HAA 138M - From Byzantium to the British Isles: The Materiality of Late Antiquity

Semester: 

Fall

Offered: 

2019

Evridiki Georganteli

Tuesday, 12:00pm - 2:45pm

This course explores the extraordinary cultural transformation Europe, the Mediterranean and the Middle East underwent from Diocletian's reorganization of the Roman Empire in the late third century to the Islamic conquest of the Iberian Peninsula in the eighth century.  Monuments and sites, sculpture, mosaics, frescoes and ceramics, icons and relics, textiles, coins and seals chart the movement of people, commodities and ideas along routes of warfare, pilgrimage, trade and diplomacy.  Was the world of late antiquity still bearing the hallmarks of Roman connectivity, administration and culture?  Were Ireland and Anglo-Saxon Englans really the edge of the known world?  What was the extent of the Eastern Roman Empire's cultural power in late antique Europe, Africa and the Middle East?  How did religious changes influence urban topographies, geographies of power and artistic choices?
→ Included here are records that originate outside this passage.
(* ===== verification/EventFactory.v ===== *)
(** * The event factory: [src/core/events/event_factory.cpp]

  Module [EventFactory]: the table-driven CRC-32 and [createEvent].  The CRC is
  proved equal to the bit-serial definition of the polynomial 0xEDB88320, and
  to detect every corruption confined to one byte. *)

From S2P Require Import Prelude Event.

Module EventFactory.

Definition POLY : Z := 3988292384.       (* 0xEDB88320 *)
Definition MASK32 : Z := 4294967295.     (* 0xFFFFFFFF *)

(** One turn of the inner loop of the table's initialiser. *)
Definition crc_bit (crc : Z) : Z :=
  if Z.testbit crc 0 then Z.lxor (Z.shiftr crc 1) POLY else Z.shiftr crc 1.

Definition crc_table_entry (i : Z) : Z := Nat.iter 8 crc_bit i.

(** [CRC32_TABLE], filled once by [std::call_once]. *)
Definition CRC32_TABLE : list Z :=
  Eval vm_compute in map (fun i => crc_table_entry (Z.of_nat i)) (seq 0 256).

Definition crc_step (crc : Z) (b : byte) : Z :=
  Z.lxor (Z.shiftr crc 8)
         (nth (Z.to_nat (Z.land (Z.lxor crc (b2z b)) 255)) CRC32_TABLE 0).

Definition calculateCRC32 (data : list byte) : Z :=
  Z.lxor (fold_left crc_step data MASK32) MASK32.

(** [global_event_id] is a 64-bit counter; an event takes its low 32 bits. *)
Definition createEvent (global_event_id now_ns : Z)
    (sourceType : EventSourceType) (priority : EventPriority)
    (payload : list byte) (topic : string) (metadata : gmap string string)
    : Event * Z :=
  let h := mkEventHeader sourceType priority
             (wrap 32 (Z.land global_event_id 4294967295))
             (wrap 64 now_ns)
             (wrap 32 (zlen payload))
             (wrap 16 (Z.of_nat (String.length topic)))
             (calculateCRC32 payload) in
  (new_event h topic payload metadata, add64 global_event_id 1).

(** A run of calls, as the ingest threads make them one after the other on the
    shared counter: the request is the arguments and the clock reading. *)
Record request := mkRequest {
  r_now : Z; r_source : EventSourceType; r_priority : EventPriority;
  r_payload : list byte; r_topic : string; r_metadata : gmap string string
}.

Fixpoint create_run (counter : Z) (rs : list request) : list Event * Z :=
  match rs with
  | [] => ([], counter)
  | r :: rs' =>
      let '(e, counter1) := createEvent counter (r_now r) (r_source r) (r_priority r)
                              (r_payload r) (r_topic r) (r_metadata r) in
      let '(es, counter2) := create_run counter1 rs' in (e :: es, counter2)
  end.

(** ** The reference: one bit of the message at a time *)

Definition crc_byte_ref (crc : Z) (b : byte) : Z :=
  Nat.iter 8 crc_bit (Z.lxor crc (b2z b)).

Definition crc32_reference (data : list byte) : Z :=
  Z.lxor (fold_left crc_byte_ref data MASK32) MASK32.

Example crc_check_value :
  calculateCRC32 [Byte.x31; Byte.x32; Byte.x33; Byte.x34; Byte.x35; Byte.x36;
                  Byte.x37; Byte.x38; Byte.x39] = 3421780262.
Proof. vm_compute. reflexivity. Qed.

(** ** The table *)

Lemma CRC32_TABLE_entry i :
  0 <= i < 256 -> nth (Z.to_nat i) CRC32_TABLE 0 = crc_table_entry i.
Proof.
  intros Hi.
  assert (Hall : forallb (fun n => nth n CRC32_TABLE 0 =? crc_table_entry (Z.of_nat n))
                   (seq 0 256) = true) by (vm_compute; reflexivity).
  rewrite forallb_forall in Hall. specialize (Hall (Z.to_nat i)).
  rewrite Z2Nat.id in Hall by lia.
  apply Z.eqb_eq, Hall, in_seq. lia.
Qed.

(** ** [crc_bit] is linear over exclusive or, and injective on 32 bits *)

Lemma crc_bit_lxor x y : crc_bit (Z.lxor x y) = Z.lxor (crc_bit x) (crc_bit y).
Proof.
  unfold crc_bit. rewrite Z.lxor_spec, Z.shiftr_lxor.
  destruct (Z.testbit x 0), (Z.testbit y 0); simpl;
    apply Z.bits_inj'; intros n _; rewrite ?Z.lxor_spec;
    repeat match goal with |- context [Z.testbit ?a ?b] => destruct (Z.testbit a b) end;
    reflexivity.
Qed.

Lemma crc_bits_lxor n x y :
  Nat.iter n crc_bit (Z.lxor x y) = Z.lxor (Nat.iter n crc_bit x) (Nat.iter n crc_bit y).
Proof. induction n as [|n IH]; [done|]. simpl. by rewrite IH, crc_bit_lxor. Qed.

Lemma crc_bit_double z : crc_bit (Z.shiftl z 1) = z.
Proof.
  unfold crc_bit. rewrite Z.shiftl_mul_pow2 by lia.
  rewrite Z.mul_comm, Z.testbit_even_0, <- Z.div2_spec.
  by rewrite Z.div2_div, Z.mul_comm, Z.div_mul.
Qed.

Lemma crc_bits_shiftl n z : Nat.iter n crc_bit (Z.shiftl z (Z.of_nat n)) = z.
Proof.
  revert z; induction n as [|n IH]; intros z; [by rewrite Z.shiftl_0_r|].
  rewrite Nat.iter_succ_r.
  replace (Z.of_nat (S n)) with (Z.of_nat n + 1) by lia.
  rewrite <- Z.shiftl_shiftl by lia. by rewrite crc_bit_double.
Qed.

Lemma crc_byte_shiftl z : Nat.iter 8 crc_bit (Z.shiftl z 8) = z.
Proof. apply (crc_bits_shiftl 8). Qed.

Lemma lxor_word w x y : 0 <= w -> in_word w x -> in_word w y -> in_word w (Z.lxor x y).
Proof.
  unfold in_word. intros Hw Hx Hy.
  assert (Hn : 0 <= Z.lxor x y) by (apply Z.lxor_nonneg; lia).
  split; [done|]. destruct (Z.eq_dec (Z.lxor x y) 0) as [->|Hne]; [lia|].
  apply Z.log2_lt_pow2; [lia|].
  eapply Z.le_lt_trans; [apply Z.log2_lxor; lia|].
  assert (Hlog : forall z, 0 <= z < 2 ^ w -> 0 < z -> Z.log2 z < w)
    by (intros z Hz Hp; apply Z.log2_lt_pow2; lia).
  destruct (Z.eq_dec x 0) as [->|], (Z.eq_dec y 0) as [->|].
  - by rewrite Z.lxor_0_l in Hne.
  - rewrite Z.lxor_0_l in *. rewrite Z.max_r by apply Z.log2_nonneg. apply Hlog; lia.
  - rewrite Z.lxor_0_r in *. rewrite Z.max_l by apply Z.log2_nonneg. apply Hlog; lia.
  - pose proof (Hlog x ltac:(lia) ltac:(lia)). pose proof (Hlog y ltac:(lia) ltac:(lia)). lia.
Qed.

Lemma crc_bit_word x : in_word 32 x -> in_word 32 (crc_bit x).
Proof.
  intros Hx.
  assert (Hs : in_word 32 (Z.shiftr x 1)).
  { unfold in_word in *. rewrite Z.shiftr_div_pow2 by lia.
    split; [apply Z.div_pos; lia|apply Z.div_lt_upper_bound; lia]. }
  unfold crc_bit. case_match; [|done].
  apply lxor_word; [lia|done|]. unfold in_word, POLY. lia.
Qed.

Lemma crc_bits_word n x : in_word 32 x -> in_word 32 (Nat.iter n crc_bit x).
Proof. intros Hx. induction n; simpl; auto using crc_bit_word. Qed.

Lemma crc_bit_kernel x : in_word 32 x -> crc_bit x = 0 -> x = 0.
Proof.
  unfold in_word, crc_bit. intros Hx.
  rewrite Z.shiftr_div_pow2 by lia. change (2 ^ 1) with 2.
  pose proof (Z.div_mod x 2 ltac:(lia)) as Hd.
  rewrite Z.bit0_odd. rewrite Zmod_odd in Hd. destruct (Z.odd x); intros H0.
  - apply Z.lxor_eq in H0. unfold POLY in H0. lia.
  - lia.
Qed.

Lemma crc_bits_inj n x y :
  in_word 32 x -> in_word 32 y ->
  Nat.iter n crc_bit x = Nat.iter n crc_bit y -> x = y.
Proof.
  intros Hx Hy Heq. apply Z.lxor_eq.
  assert (Hk : Nat.iter n crc_bit (Z.lxor x y) = 0)
    by (rewrite crc_bits_lxor, Heq; apply Z.lxor_nilpotent).
  pose proof (lxor_word 32 x y ltac:(lia) Hx Hy) as Hw.
  revert Hk. induction n as [|n IH]; [done|]. intros Hk. simpl in Hk.
  apply crc_bit_kernel in Hk; [|by apply crc_bits_word].
  apply IH; [|done]. apply Z.lxor_eq. by rewrite <- crc_bits_lxor.
Qed.

(** ** The table step is the bit-serial step *)

Lemma b2z_testbit_high b n : 8 <= n -> Z.testbit (b2z b) n = false.
Proof. apply testbit_above. apply b2z_range. Qed.

Lemma byte_split x b :
  Z.lxor x (b2z b) =
  Z.lxor (Z.shiftl (Z.shiftr x 8) 8) (Z.land (Z.lxor x (b2z b)) 255).
Proof.
  change 255 with (Z.ones 8). apply Z.bits_inj'. intros n Hn.
  rewrite !Z.lxor_spec, Z.land_spec, Z.lxor_spec, Z.testbit_ones_nonneg by lia.
  destruct (Z.ltb_spec n 8).
  - rewrite Z.shiftl_spec_low by lia. by rewrite xorb_false_l, andb_true_r.
  - rewrite Z.shiftl_spec, Z.shiftr_spec by lia.
    rewrite (b2z_testbit_high b n) by lia. replace (n - 8 + 8) with n by lia.
    by rewrite xorb_false_r, andb_false_r, xorb_false_r.
Qed.

Lemma crc_step_ref crc b : crc_step crc b = crc_byte_ref crc b.
Proof.
  unfold crc_step. rewrite CRC32_TABLE_entry.
  { unfold crc_byte_ref. symmetry. rewrite byte_split at 1.
    by rewrite crc_bits_lxor, crc_byte_shiftl. }
  change 255 with (Z.ones 8). rewrite Z.land_ones by lia.
  apply Z.mod_pos_bound. lia.
Qed.

(** A run of bytes enters the register as one little-endian number. *)
Lemma crc_run bs s :
  fold_left crc_byte_ref bs s = Nat.iter (8 * length bs) crc_bit (Z.lxor s (le_val bs)).
Proof.
  revert s; induction bs as [|b bs IH]; intros s.
  - cbn -[Nat.mul]. by rewrite Z.lxor_0_r.
  - cbn [fold_left length le_val]. rewrite IH. unfold crc_byte_ref.
    replace (8 * S (length bs))%nat with (8 * length bs + 8)%nat by lia.
    rewrite Nat.iter_add. f_equal.
    assert (Hv : b2z b + 256 * le_val bs = Z.lxor (b2z b) (Z.shiftl (le_val bs) 8)).
    { rewrite <- Z.add_nocarry_lxor; [rewrite Z.shiftl_mul_pow2 by lia; lia|].
      apply Z.bits_inj'. intros n Hn. rewrite Z.land_spec, Z.bits_0.
      destruct (Z.ltb_spec n 8).
      - rewrite Z.shiftl_spec_low by lia. apply andb_false_r.
      - by rewrite b2z_testbit_high by lia. }
    rewrite Hv, <- Z.lxor_assoc, (crc_bits_lxor 8 (Z.lxor s (b2z b))).
    by rewrite crc_byte_shiftl.
Qed.

Lemma crc_step_fold bs s : fold_left crc_step bs s = fold_left crc_byte_ref bs s.
Proof. revert s; induction bs; intros; simpl; [done|]. by rewrite crc_step_ref. Qed.

Lemma crc_fold_word bs s : in_word 32 s -> in_word 32 (fold_left crc_step bs s).
Proof.
  intros Hs. rewrite crc_step_fold. revert s Hs; induction bs as [|b bs IH]; intros s Hs; [done|].
  simpl. apply IH, crc_bits_word, lxor_word; [lia|done|].
  pose proof (b2z_range b). unfold in_word. lia.
Qed.

Lemma crc_fold_inj bs s s' :
  in_word 32 s -> in_word 32 s' ->
  fold_left crc_step bs s = fold_left crc_step bs s' -> s = s'.
Proof.
  revert s s'; induction bs as [|b bs IH]; intros s s' Hs Hs'; [done|]. simpl. intros Heq.
  assert (Hw : forall z, in_word 32 z -> in_word 32 (crc_step z b))
    by (intros z Hz; apply (crc_fold_word [b] z Hz)).
  assert (Hb : in_word 32 (b2z b)) by (pose proof (b2z_range b); unfold in_word; lia).
  apply IH in Heq; [|by apply Hw..]. rewrite !crc_step_ref in Heq.
  apply crc_bits_inj in Heq; [|by apply lxor_word..].
  apply (f_equal (fun z => Z.lxor z (b2z b))) in Heq.
  by rewrite !Z.lxor_assoc, Z.lxor_nilpotent, !Z.lxor_0_r in Heq.
Qed.

Lemma calculateCRC32_word data : in_word 32 (calculateCRC32 data).
Proof. apply lxor_word; [lia|apply crc_fold_word|]; unfold in_word, MASK32; lia. Qed.

(** ** Properties *)

(** C29: the table-driven checksum of the factory equals the bit-serial CRC-32. *)
Theorem calculateCRC32_reference data : calculateCRC32 data = crc32_reference data.
Proof. unfold calculateCRC32, crc32_reference. by rewrite crc_step_fold. Qed.

(** Any corruption confined to four consecutive bytes of a payload changes its checksum. *)
Theorem crc32_detects_burst pre m m' post :
  length m = length m' -> (length m <= 4)%nat -> m <> m' ->
  calculateCRC32 (pre ++ m ++ post) <> calculateCRC32 (pre ++ m' ++ post).
Proof.
  intros Hlen H4 Hne Heq. apply Hne. unfold calculateCRC32 in Heq.
  apply (f_equal (fun z => Z.lxor z MASK32)) in Heq.
  rewrite !Z.lxor_assoc, Z.lxor_nilpotent, !Z.lxor_0_r in Heq.
  rewrite !fold_left_app in Heq.
  set (s := fold_left crc_step pre MASK32) in Heq.
  assert (Hs : in_word 32 s) by (apply crc_fold_word; unfold in_word, MASK32; lia).
  apply crc_fold_inj in Heq; [|by apply crc_fold_word..].
  rewrite !crc_step_fold, !crc_run, Hlen in Heq.
  assert (Hle : forall l, (length l <= 4)%nat -> in_word 32 (le_val l)).
  { intros l Hl. pose proof (le_val_range l). unfold in_word.
    pose proof (Z.pow_le_mono_r 256 (Z.of_nat (length l)) 4 ltac:(lia) ltac:(lia)). lia. }
  apply crc_bits_inj in Heq; [|apply lxor_word; [lia|done|apply Hle; lia]..].
  apply (f_equal (Z.lxor s)) in Heq.
  rewrite <- !Z.lxor_assoc, Z.lxor_nilpotent, !Z.lxor_0_l in Heq.
  by rewrite <- (le_bytes_val m), <- (le_bytes_val m'), Hlen, Heq.
Qed.

Lemma crc32_detects_burst_witness :
  calculateCRC32 ([Byte.x01] ++ [Byte.x02; Byte.x03] ++ [Byte.x04])
  <> calculateCRC32 ([Byte.x01] ++ [Byte.xff; Byte.x03] ++ [Byte.x04]).
Proof. apply crc32_detects_burst; [reflexivity|simpl; lia|discriminate]. Defined.

Lemma createEvent_id counter now s p b t m :
  id (header (createEvent counter now s p b t m).1) = wrap 32 counter.
Proof.
  cbn. change 4294967295 with (Z.ones 32). rewrite Z.land_ones by lia.
  unfold wrap. by rewrite Z.mod_mod.
Qed.

Lemma create_run_ids rs counter i e :
  (create_run counter rs).1 !! i = Some e ->
  id (header e) = wrap 32 (counter + Z.of_nat i) /\
  exists r, rs !! i = Some r /\ topic e = r_topic r /\ body e = r_payload r.
Proof.
  revert counter i; induction rs as [|r rs IH]; intros counter i; [done|].
  cbn [create_run]. destruct (createEvent _ _ _ _ _ _ _) as [e0 c1] eqn:E.
  destruct (create_run c1 rs) as [es c2] eqn:E'. simpl.
  assert (Hc1 : c1 = add64 counter 1) by (unfold createEvent in E; by simplify_eq).
  destruct i as [|i]; simpl; intros Hi.
  - simplify_eq. split; [|exists r; unfold createEvent in E; by simplify_eq].
    rewrite Z.add_0_r.
    by rewrite <- (createEvent_id counter (r_now r) (r_source r) (r_priority r)
                     (r_payload r) (r_topic r) (r_metadata r)), E.
  - destruct (IH c1 i) as [Hid Hr]; [by rewrite E'|]. split; [|done].
    rewrite Hid, Hc1, wrap_add64 by lia. f_equal. lia.
Qed.

Lemma ids_injective counter rs i j ei ej :
  Z.of_nat (length rs) <= 2 ^ 32 ->
  (create_run counter rs).1 !! i = Some ei -> (create_run counter rs).1 !! j = Some ej ->
  id (header ei) = id (header ej) -> i = j.
Proof.
  intros Hlen Hi Hj Heq.
  destruct (create_run_ids _ _ _ _ Hi) as (Hidi & r & Hr & _).
  destruct (create_run_ids _ _ _ _ Hj) as (Hidj & r' & Hr' & _).
  rewrite Hidi, Hidj in Heq. unfold wrap in Heq.
  apply lookup_lt_Some in Hr, Hr'.
  pose proof (Z.div_mod (counter + Z.of_nat i) (2 ^ 32) ltac:(lia)).
  pose proof (Z.div_mod (counter + Z.of_nat j) (2 ^ 32) ltac:(lia)).
  rewrite Heq in *. nia.
Qed.

(** Over a run of at most 2^32 calls no two events get the same id, although the id is
    the low half of a 64-bit counter, and every event carries its request's topic and payload. *)
Theorem create_run_ids_distinct counter rs :
  (Z.of_nat (length rs) <= 2 ^ 32) ->
  forall i j ei ej,
    (create_run counter rs).1 !! i = Some ei -> (create_run counter rs).1 !! j = Some ej ->
    id (header ei) = id (header ej) -> i = j /\
    exists r, rs !! i = Some r /\ topic ei = r_topic r /\ body ei = r_payload r.
Proof.
  intros Hlen i j ei ej Hi Hj Heq.
  split; [by eapply ids_injective|].
  destruct (create_run_ids _ _ _ _ Hi) as (_ & r & Hr). by exists r.
Qed.

Definition sample_request : request := mkRequest 7 TCP HIGH [Byte.x01] "a" ∅.

Lemma create_run_ids_distinct_witness :
  (Z.of_nat (length [sample_request; sample_request]) <= 2 ^ 32) /\
  exists e0 e1,
    (create_run 4294967295 [sample_request; sample_request]).1 = [e0; e1] /\
    id (header e0) = 4294967295 /\ id (header e1) = 0 /\
    (id (header e0) = id (header e1) -> (0 = 1)%nat).
Proof.
  split; [simpl; lia|]. eexists _, _. split; [reflexivity|].
  split; [reflexivity|]. split; [reflexivity|]. intros Heq.
  eapply (create_run_ids_distinct 4294967295 [sample_request; sample_request] ltac:(simpl; lia) 0 1);
    [reflexivity|reflexivity|exact Heq].
Defined.

End EventFactory.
Close-up inspection of works of art in the Harvard Art Museums, the Harvard Business School and the Boston Fine Arts Museum; art making in the Harvard Art Museum Materials Lab and the Harvard Ceramics Studios; and study of archaeological records of the Archaeological Exploration of Sardis offer participants a rare insight into one of the most fascinating chapters in the history of art and architecture.